Em algumas horas, Maurício Assumpção não será mais presidente do Botafogo de Futebol e Regatas. Alguns comemoram, outros não se importam com a política. Mas, decerto, todos lamentam as consequências daquela que é a pior gestão da história centenária deste clube.

São seis anos de decisões equivocadas, privilégios aos amigos, atentados à moral e um endividamento monstruoso. Fora, claro, o provável rebaixamento para a segunda divisão.

Nesse período, em cada uma das etapas de seu governo, cada setor do clube falhou miseravelmente em cumprir o seu papel. E, com isso, nos relegaram à beira do precipício. Resta saber se alguém quer dar um passo à frente.
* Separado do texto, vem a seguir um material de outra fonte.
Lemma parse_precision_ok l :
  safe (parse_precision l) /\ yields (parse_precision l) (fun x => (length x.2 ≤ length l)%nat).
Proof.
  unfold parse_precision. destruct (starts_with l 46); [|split; [apply safe_ret|by apply yields_ret]].
  cbv zeta. set (l' := drop 1 l).
  assert (length l' ≤ length l)%nat as Hl' by (unfold l'; rewrite length_drop; lia).
  pose proof (skip_atoi_shorter 0 l').
  set (m := if starts_digit l' then _ else _).
  assert (safe m /\ yields m (fun x => (length x.2 ≤ length l)%nat)) as [Hs Hy].
  { unfold m. destruct (starts_digit l'); [split; [apply safe_ret|apply yields_ret; unfold skip_atoi; lia]|].
    destruct (starts_with l' 42); [|split; [apply safe_ret|by apply yields_ret]]. split.
    - apply safe_bind_any; [apply safe_va_arg|]. intros a. apply safe_ret.
    - apply yields_bind. intros a. by apply yields_ret. }
  split.
  - apply safe_bind_any; [done|]. intros [p f]. apply safe_ret.
  - intros s s' x (s1 & [p f] & E & E')%bind_inv. apply Hy in E. by injection E' as _ <-.
Qed.

Lemma skip_qualifier_shorter l : (length (skip_qualifier l) ≤ length l)%nat.
Proof. unfold skip_qualifier. destruct (_ || _); [rewrite length_drop; lia|done]. Qed.

Lemma emit_number_safe base width precision flags : 2 ≤ base ≤ 36 -> safe (emit_number base width precision flags).
Proof.
  intros Hb. apply safe_bind_any; [apply safe_va_arg|]. intros a.
  rewrite number_layout_eq by done. apply safe_emit.
Qed.

Section vsprintf_spec.
Variable strings : Z -> option (list Z).

Lemma emit_string_safe width precision flags : safe (emit_string strings width precision flags).
Proof.
  apply safe_bind_any; [apply safe_va_arg|]. intros a. apply safe_bind_any.
  - intros s f E. unfold check in E. destruct (strings a); [done|]. injection E as <-. by right.
  - intros l. cbv zeta. destruct (has flags LEFT); apply safe_emit.
Qed.

Lemma emit_char_safe width flags : safe (emit_char width flags).
Proof.
  unfold emit_char. destruct (has flags LEFT);
    (apply safe_bind_any; [apply safe_emit|]; intros _; apply safe_bind_any; [apply safe_va_arg|];
     intros; apply safe_emit).
Qed.

Lemma convert_ok l flags width precision :
  safe (convert strings l flags width precision) /\
  yields (convert strings l flags width precision) (fun x => (length x ≤ length l)%nat).
Proof.
  unfold convert. destruct l as [|c l].
  - split; [|apply yields_bind; intros []; by apply yields_ret].
    apply safe_bind_any; [apply safe_emit|]. intros []. apply safe_ret.
  - split; [|apply yields_bind; intros []; apply yields_ret; cbn [length]; lia].
    apply safe_bind_any; [|intros []; apply safe_ret].
    repeat case_decide; auto using emit_char_safe, emit_string_safe, safe_emit with lia;
      try (apply emit_number_safe; lia).
    apply safe_bind_any; [apply safe_va_arg|]. intros a. apply safe_modify.
Qed.

Lemma directive_ok l :
  safe (directive strings l) /\ yields (directive strings l) (fun x => (length x ≤ length l)%nat).
Proof.
  unfold directive. pose proof (parse_flags_shorter l 0) as H1.
  destruct (parse_flags l 0) as [flags l1]. cbn [snd] in H1.
  destruct (parse_width_ok l1 flags) as [Hs2 Hy2]. split.
  - eapply safe_bind_any; [done|]. intros [[width flags2] l2].
    eapply safe_bind_any; [apply parse_precision_ok|]. intros [precision l3]. apply convert_ok.
  - intros s s' x (s1 & [[width flags2] l2] & E2 & E)%bind_inv. apply Hy2 in E2.
    apply bind_inv in E as (s2 & [precision l3] & E3 & E). apply parse_precision_ok in E3.
    apply convert_ok in E. pose proof (skip_qualifier_shorter l3). cbn [snd] in *. lia.
Qed.

Lemma format_safe fuel l : (length l ≤ fuel)%nat -> safe (format strings fuel l).
Proof.
  revert l. induction fuel as [|fuel IH]; intros [|c l] Hl; cbn [format]; try apply safe_ret;
    cbn [length] in Hl; [lia|].
  case_decide.
  - apply safe_bind_any; [apply safe_emit|]. intros []. apply IH. lia.
  - destruct (directive_ok l) as [Hs Hy]. eapply safe_bind; [done|done|].
    intros l' Hl'. apply IH. cbn beta in Hl'. lia.
Qed.

(** C23.  [vsprintf] terminates on every format and argument list, and fails
    only where the C program has no defined behaviour: when the format asks for
    an argument that was not passed, or for a string at an address that holds
    none. *)
Theorem vsprintf_terminates fmt a :
  (exists l st, vsprintf strings fmt a = Ok (l, st)) \/
  (exists f, vsprintf strings fmt a = Err f /\ arg_fault f).
Proof.
  unfold vsprintf. destruct (format strings (length fmt) fmt _) as [[s []]|f] eqn:E; [left|right].
  - by eexists _, _.
  - exists f. split; [done|]. by eapply (format_safe (length fmt) fmt).
Qed.

(** ** What is printed *)

(** Enough fuel is as good as more. *)
Lemma format_fuel f1 f2 l s :
  (length l ≤ f1)%nat -> (length l ≤ f2)%nat -> format strings f1 l s = format strings f2 l s.
Proof.
  revert f2 l s. induction f1 as [|f1 IH]; intros f2 [|c l] s H1 H2; cbn [length] in *; try lia.
  - by destruct f2.
  - by destruct f2.
  - destruct f2 as [|f2]; [lia|]. cbn [format]. case_decide.
    + unfold mbind, M_bind, emit, modify. apply IH; lia.
    + unfold mbind, M_bind. destruct (directive strings l s) as [[s' l']|f] eqn:E; [|done].
      apply directive_ok in E. cbn beta in E. apply IH; lia.
Qed.

Definition run_format (l : list Z) : M vstate unit := format strings (length l) l.

Lemma run_char c l s :
  c <> c_percent -> run_format (c :: l) s = run_format l (s <| out := out s ++ [c] |>).
Proof. intros Hc. unfold run_format. cbn [length format]. by rewrite decide_True. Qed.

Lemma run_directive l s s' l' :
  directive strings l s = Ok (s', l') -> run_format (c_percent :: l) s = run_format l' s'.
Proof.
  intros E. unfold run_format. cbn [length format]. rewrite decide_False by auto.
  rewrite (bind_ok _ _ _ _ _ E). apply directive_ok in E. by apply format_fuel.
Qed.

Definition literal (l : list Z) : Prop := Forall (fun c => c <> c_percent) l.

Lemma run_literal pre l s :
  literal pre -> run_format (pre ++ l) s = run_format l (s <| out := out s ++ pre |>).
Proof.
  intros Hp. revert s. induction Hp as [|c pre Hc Hp IH]; intros s; cbn [app].
  - rewrite app_nil_r. by destruct s.
  - rewrite run_char, IH by done. cbn [upd out args stores]. by rewrite <-app_assoc.
Qed.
Os “torcedores investidores” erraram ao inventar um candidato completamente despreparado para o cargo: Maurício Assumpção.

Bebeto, Renha e Good erraram ao não se posicionarem publicamente em 2008 e permitirem o golpe eleitoral que elegeu Maurício Assumpção.
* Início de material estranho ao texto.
(* ===== verification/Buffer.v ===== *)
(** * The buffer cache

    fs/buffer.c and the buffer head of include/linux/fs.h.  Buffer heads are a
    map from addresses to structures; a pointer to no head stops the model.

    A task that sleeps in [sleep_on] gives way to others: the state holds the
    list [wakes] of what the rest of the kernel does to the cache during each
    sleep.  A computation that sleeps more often than the list is long is still
    asleep and has no result.  Task 0 must not sleep: [__sleep_on] panics.  The
    functions here run from one sleep to the next without a timer interrupt;
    Preempt.v lets the timer strike. *)
From S2P Require Import Prelude Words.

Definition NR_HASH : Z := 307.
Definition BLOCK_SIZE : Z := 1024.
Definition SIZEOF_BUFFER_HEAD : Z := 36.

Record buffer_head := BufferHead {
  b_data : Z; b_blocknr : Z; b_dev : Z; b_uptodate : Z; b_dirt : Z;
  b_count : Z; b_lock : Z; b_wait : Z;
  b_prev : Z; b_next : Z; b_prev_free : Z; b_next_free : Z
}.

#[export] Instance eta_buffer_head : Eta buffer_head := fun r =>
  BufferHead (b_data r) (b_blocknr r) (b_dev r) (b_uptodate r) (b_dirt r)
    (b_count r) (b_lock r) (b_wait r) (b_prev r) (b_next r) (b_prev_free r) (b_next_free r).

Record cache := Cache {
  heads : gmap Z buffer_head;
  free_list : Z;
  hash_table : list Z;
  nr_buffers : Z
}.

#[export] Instance eta_cache : Eta cache := fun r =>
  Cache (heads r) (free_list r) (hash_table r) (nr_buffers r).

(** [task0]: the current task is task 0. *)
Record bsys := Bsys { bc : cache; wakes : list (cache -> cache); task0 : bool }.

#[export] Instance eta_bsys : Eta bsys := fun r => Bsys (bc r) (wakes r) (task0 r).

(** [bh->...] and an assignment to members of [*bh]. *)
Definition head (a : Z) : M bsys buffer_head :=
  s ← get; check "buffer_head" (heads (bc s) !! a).
Definition set_bh (a : Z) (f : buffer_head -> buffer_head) : M bsys unit :=
  h ← head a; modify (fun s => s <| bc := bc s <| heads := <[a := f h]> (heads (bc s)) |> |>).

Definition _hashfn (dev block : Z) : Z := u32 (Z.lxor dev block) mod NR_HASH.

Definition hash (dev block : Z) : M bsys Z :=
  s ← get; check "hash_table" (arr_get (hash_table (bc s)) (_hashfn dev block)).
Definition set_hash (dev block v : Z) : M bsys unit :=
  s ← get; l ← check "hash_table" (arr_set (hash_table (bc s)) (_hashfn dev block) v);
  modify (fun s => s <| bc := bc s <| hash_table := l |> |>).

Definition BADNESS (bh : buffer_head) : Z := Z.shiftl (b_dirt bh) 1 + b_lock bh.

(** [sleep_on] on a buffer's queue or on [buffer_wait]. *)
Definition sleep : M bsys unit :=
  s ← get;
  if task0 s then stop (Panic "task[0] trying to sleep") else
  match wakes s with
  | f :: l => put (Bsys (f (bc s)) l false)
  | [] => stop Fuel
  end.

(** [while (bh->b_lock) sleep_on(&bh->b_wait);] *)
Fixpoint wait_on_buffer_loop (fuel : nat) (bh : Z) : M bsys unit :=
  match fuel with
  | O => stop Fuel
  | S fuel => h ← head bh; if decide (b_lock h <> 0) then sleep;; wait_on_buffer_loop fuel bh else mret tt
  end.

Definition wait_on_buffer (bh : Z) : M bsys unit :=
  s ← get; wait_on_buffer_loop (S (length (wakes s))) bh.

(** ** The queues *)

Definition remove_from_queues (bh : Z) : M bsys unit :=
  h ← head bh;
  when (bool_decide (b_next h <> 0)) (set_bh (b_next h) (fun n => n <| b_prev := b_prev h |>));;
  when (bool_decide (b_prev h <> 0)) (set_bh (b_prev h) (fun p => p <| b_next := b_next h |>));;
  first ← hash (b_dev h) (b_blocknr h);
  when (bool_decide (first = bh)) (set_hash (b_dev h) (b_blocknr h) (b_next h));;
  if decide (b_prev_free h = 0 \/ b_prev_free h = 0) then stop (Panic "Free block list corrupted") else
  set_bh (b_next_free h) (fun n => n <| b_prev_free := b_prev_free h |>);;
  set_bh (b_prev_free h) (fun p => p <| b_next_free := b_next_free h |>);;
  s ← get;
  when (bool_decide (free_list (bc s) = bh))
    (f ← head bh; modify (fun s => s <| bc := bc s <| free_list := b_next_free f |> |>)).

Definition insert_into_queues (bh : Z) : M bsys unit :=
  s ← get;
  let fl := free_list (bc s) in
  f ← head fl;
  let last := b_prev_free f in
  set_bh bh (fun h => h <| b_prev_free := last |>);;
  set_bh bh (fun h => h <| b_next_free := fl |>);;
  set_bh last (fun h => h <| b_next_free := bh |>);;
  set_bh fl (fun h => h <| b_prev_free := bh |>);;
  set_bh bh (fun h => h <| b_prev := 0 |> <| b_next := 0 |>);;
  h ← head bh;
  if decide (b_dev h = 0) then mret tt else
  first ← hash (b_dev h) (b_blocknr h);
  set_hash (b_dev h) (b_blocknr h) bh;;
  set_bh bh (fun h => h <| b_next := first |>);;
  when (bool_decide (first <> 0)) (set_bh first (fun h => h <| b_prev := bh |>)).

(** ** Look-up *)

(** [tmp->b_dev == dev && tmp->b_blocknr == block], the second as unsigned. *)
Definition same_block (h : buffer_head) (dev block : Z) : bool :=
  bool_decide (b_dev h = dev /\ b_blocknr h = u32 block).

Fixpoint find_chain (fuel : nat) (tmp dev block : Z) : M bsys Z :=
  if decide (tmp = 0) then mret 0 else
  match fuel with
  | O => stop Fuel
  | S fuel =>
      h ← head tmp;
      if same_block h dev block then mret tmp else find_chain fuel (b_next h) dev block
  end.

(** At most every buffer is in the chain. *)
Definition find_buffer (dev block : Z) : M bsys Z :=
  first ← hash dev block; s ← get; find_chain (size (heads (bc s))) first dev block.

Fixpoint get_hash_table_loop (fuel : nat) (dev block : Z) : M bsys Z :=
  match fuel with
  | O => stop Fuel
  | S fuel =>
      bh ← find_buffer dev block;
      if decide (bh = 0) then mret 0 else
      set_bh bh (fun h => h <| b_count := u8 (b_count h + 1) |>);;
      wait_on_buffer bh;;
      h ← head bh;
      if same_block h dev block then mret bh
      else set_bh bh (fun h => h <| b_count := u8 (b_count h - 1) |>);; get_hash_table_loop fuel dev block
  end.

Definition get_hash_table (dev block : Z) : M bsys Z :=
  s ← get; get_hash_table_loop (S (length (wakes s))) dev block.

(** ** getblk *)

(** The [do ... while] scan of the free list from [tmp] on, [bh] the best
    candidate so far. *)
Fixpoint scan (fuel : nat) (tmp bh : Z) : M bsys Z :=
  match fuel with
  | O => stop Fuel
  | S fuel =>
      t ← head tmp;
      s ← get;
      let next (bh : Z) : M bsys Z :=
        if decide (b_next_free t <> free_list (bc s)) then scan fuel (b_next_free t) bh else mret bh in
      if decide (b_count t <> 0) then next bh
      else if decide (bh = 0) then if decide (BADNESS t = 0) then mret tmp else next tmp
      else
        b ← head bh;
        if decide (BADNESS t < BADNESS b) then if decide (BADNESS t = 0) then mret tmp else next tmp
        else next bh
  end.

(** One pass of the code behind [repeat:]; [None] for [goto repeat]. *)
Definition getblk_once (dev block : Z) : M bsys (option Z) :=
  bh ← get_hash_table dev block;
  if decide (bh <> 0) then mret (Some bh) else
  s ← get;
  bh ← scan (size (heads (bc s))) (free_list (bc s)) 0;
  if decide (bh = 0) then sleep;; mret None else
  wait_on_buffer bh;;
  h ← head bh;
  if decide (b_count h <> 0) then mret None else
  if decide (b_dirt h <> 0) then mret None else
  found ← find_buffer dev block;
  if decide (found <> 0) then mret None else
  set_bh bh (fun h => h <| b_count := 1 |> <| b_dirt := 0 |> <| b_uptodate := 0 |>);;
  remove_from_queues bh;;
  set_bh bh (fun h => h <| b_dev := u16 dev |> <| b_blocknr := u32 block |>);;
  insert_into_queues bh;;
  mret (Some bh).

Fixpoint getblk (fuel : nat) (dev block : Z) : M bsys Z :=
  match fuel with
  | O => stop Fuel
  | S fuel =>
      r ← getblk_once dev block;
      match r with
      | Some bh => mret bh
      | None => getblk fuel dev block
      end
  end.

(** [sys_kdebug]: the first block of the hard disk. *)
Definition sys_kdebug (fuel : nat) : M bsys Z := getblk fuel 0x300 0.

(** ** buffer_init *)

(** The initial contents of the memory that becomes buffer heads. *)
Definition no_head : buffer_head := BufferHead 0 0 0 0 0 0 0 0 0 0 0 0.

Definition init_head (h b : Z) (old : buffer_head) : buffer_head :=
  old <| b_dev := 0 |> <| b_dirt := 0 |> <| b_count := 0 |> <| b_lock := 0 |> <| b_uptodate := 0 |>
      <| b_wait := 0 |> <| b_next := 0 |> <| b_prev := 0 |> <| b_data := b |>
      <| b_prev_free := h - SIZEOF_BUFFER_HEAD |> <| b_next_free := h + SIZEOF_BUFFER_HEAD |>.

(** The loop; the result is [h] when it ends. *)
Fixpoint buffer_init_loop (fuel : nat) (h b : Z) : M bsys Z :=
  let b := b - BLOCK_SIZE in
  if decide (b >= h + SIZEOF_BUFFER_HEAD) then
    match fuel with
    | O => stop Fuel
    | S fuel =>
        modify (fun s => s <| bc := bc s
          <| heads := <[h := init_head h b (default no_head (heads (bc s) !! h))]> (heads (bc s)) |>
          <| nr_buffers := nr_buffers (bc s) + 1 |> |>);;
        buffer_init_loop fuel (h + SIZEOF_BUFFER_HEAD) (if decide (b = 0x100000) then 0xa0000 else b)
    end
  else mret h.

Definition buffer_init (start_buffer buffer_end : Z) : M bsys unit :=
  let b := if decide (buffer_end = Z.shiftl 1 20) then 640 * 1024 else buffer_end in
  h ← buffer_init_loop (Z.to_nat (b / BLOCK_SIZE)) start_buffer b;
  let h := h - SIZEOF_BUFFER_HEAD in
  modify (fun s => s <| bc := bc s <| free_list := start_buffer |> |>);;
  set_bh start_buffer (fun f => f <| b_prev_free := h |>);;
  set_bh h (fun l => l <| b_next_free := start_buffer |>);;
  modify (fun s => s <| bc := bc s <| hash_table := replicate (Z.to_nat NR_HASH) 0 |> |>).

(** ** Views of the cache *)

Definition hd (c : cache) (a : Z) : buffer_head := default no_head (heads c !! a).
Definition known (c : cache) (a : Z) : Prop := is_Some (heads c !! a).
Definition updh (a : Z) (f : buffer_head -> buffer_head) (c : cache) : cache :=
  c <| heads := alter f a (heads c) |>.
Definition in_cache (c : cache) (s : bsys) : bsys := s <| bc := c |>.

(** The links, as functions of the address. *)
Definition nf (c : cache) (a : Z) : Z := b_next_free (hd c a).
Definition pf (c : cache) (a : Z) : Z := b_prev_free (hd c a).
Definition nh (c : cache) (a : Z) : Z := b_next (hd c a).
Definition ph (c : cache) (a : Z) : Z := b_prev (hd c a).

(** What a head holds besides its links. *)
Definition payload (h : buffer_head) : buffer_head :=
  h <| b_prev := 0 |> <| b_next := 0 |> <| b_prev_free := 0 |> <| b_next_free := 0 |>.

Section views.
Implicit Types (c : cache) (s : bsys).

Lemma head_eq a s : known (bc s) a -> head a s = Ok (s, hd (bc s) a).
Proof. intros [h Hh]. unfold head, hd, mbind, M_bind, get, check. by rewrite Hh. Qed.

Lemma set_bh_eq a f s : known (bc s) a -> set_bh a f s = Ok (in_cache (updh a f (bc s)) s, tt).
Proof.
  intros Hk. unfold set_bh. rewrite (bind_ok _ _ _ _ _ (head_eq a s Hk)).
  destruct Hk as [h Hh]. unfold modify, in_cache, updh, hd. rewrite Hh. cbn [default].
  by rewrite <-(map_insert_alter _ _ _ f Hh).
Qed.

Lemma hd_updh a f c x : known c a -> hd (updh a f c) x = if decide (a = x) then f (hd c x) else hd c x.
Proof.
  intros [h Hh]. unfold hd, updh. cbn [upd heads]. case_decide; subst.
  - by rewrite lookup_alter_eq, Hh.
  - by rewrite lookup_alter_ne.
Qed.

Lemma known_updh a f c x : known (updh a f c) x <-> known c x.
Proof.
  unfold known, updh. cbn [upd heads]. destruct (decide (a = x)) as [->|].
  - rewrite lookup_alter_eq. apply fmap_is_Some.
  - by rewrite lookup_alter_ne.
Qed.

Lemma hash_eq dev block s :
  length (hash_table (bc s)) = 307%nat ->
  hash dev block s = Ok (s, default 0 (arr_get (hash_table (bc s)) (_hashfn dev block))).
Proof.
  intros Hl. unfold hash, mbind, M_bind, get, check.
  destruct (arr_get_is_Some (hash_table (bc s)) (_hashfn dev block)) as [v ->]; [|done].
  rewrite Hl. unfold _hashfn, NR_HASH. pose proof (Z.mod_pos_bound (u32 (Z.lxor dev block)) 307). lia.
Qed.

Definition bucket (k : Z) c : Z := default 0 (arr_get (hash_table c) k).
Definition set_bucket (k v : Z) c : cache := c <| hash_table := <[Z.to_nat k := v]> (hash_table c) |>.

Lemma hashfn_range dev block : 0 ≤ _hashfn dev block < 307.
Proof. apply Z.mod_pos_bound. done. Qed.

Lemma set_hash_eq dev block v s :
  length (hash_table (bc s)) = 307%nat ->
  set_hash dev block v s = Ok (in_cache (set_bucket (_hashfn dev block) v (bc s)) s, tt).
Proof.
  intros Hl. pose proof (hashfn_range dev block). unfold set_hash, mbind, M_bind, get, check.
  rewrite arr_set_Some by lia. done.
Qed.

Lemma bucket_set k v k' c :
  length (hash_table c) = 307%nat -> 0 ≤ k < 307 ->
  bucket k' (set_bucket k v c) = if decide (k = k') then v else bucket k' c.
Proof.
  intros Hl Hk. unfold bucket, set_bucket. cbn [upd hash_table]. rewrite arr_get_insert by lia.
  by case_decide.
Qed.
End views.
Montenegro errou ao apoiar Maurício Assumpção, dar suporte à sua candidatura e impedir que o processo de impeachment fosse iniciado no Conselho deliberativo após a crise da comissão dos 5% da Guaraviton.

O Mais Botafogo errou ao lançar Maurício Assumpção em 2008 e não fazer oposição na sua 1ª gestão.

O Conselho Deliberativo errou ao permitir seguidos adiantamentos, o desfavorável contrato com a Rede Globo e por ter se omitido no escândalo da Comissão de 5% no contrato com a Guaraviton.

A torcida errou por não pressionar por mudanças e incentivar o sentimento de “quer vaiar, fica em casa” (vaias são naturais e saudáveis em qualquer time).

Os sócios erraram por votarem e reelegerem Maurício Assumpção, bem como não pressionarem os conselheiros por mudanças.

O Movimento Carlito Rocha errou ao se aliar ao Maurício Assumpção em 2011 e não fazer oposição em nenhum momento após isso.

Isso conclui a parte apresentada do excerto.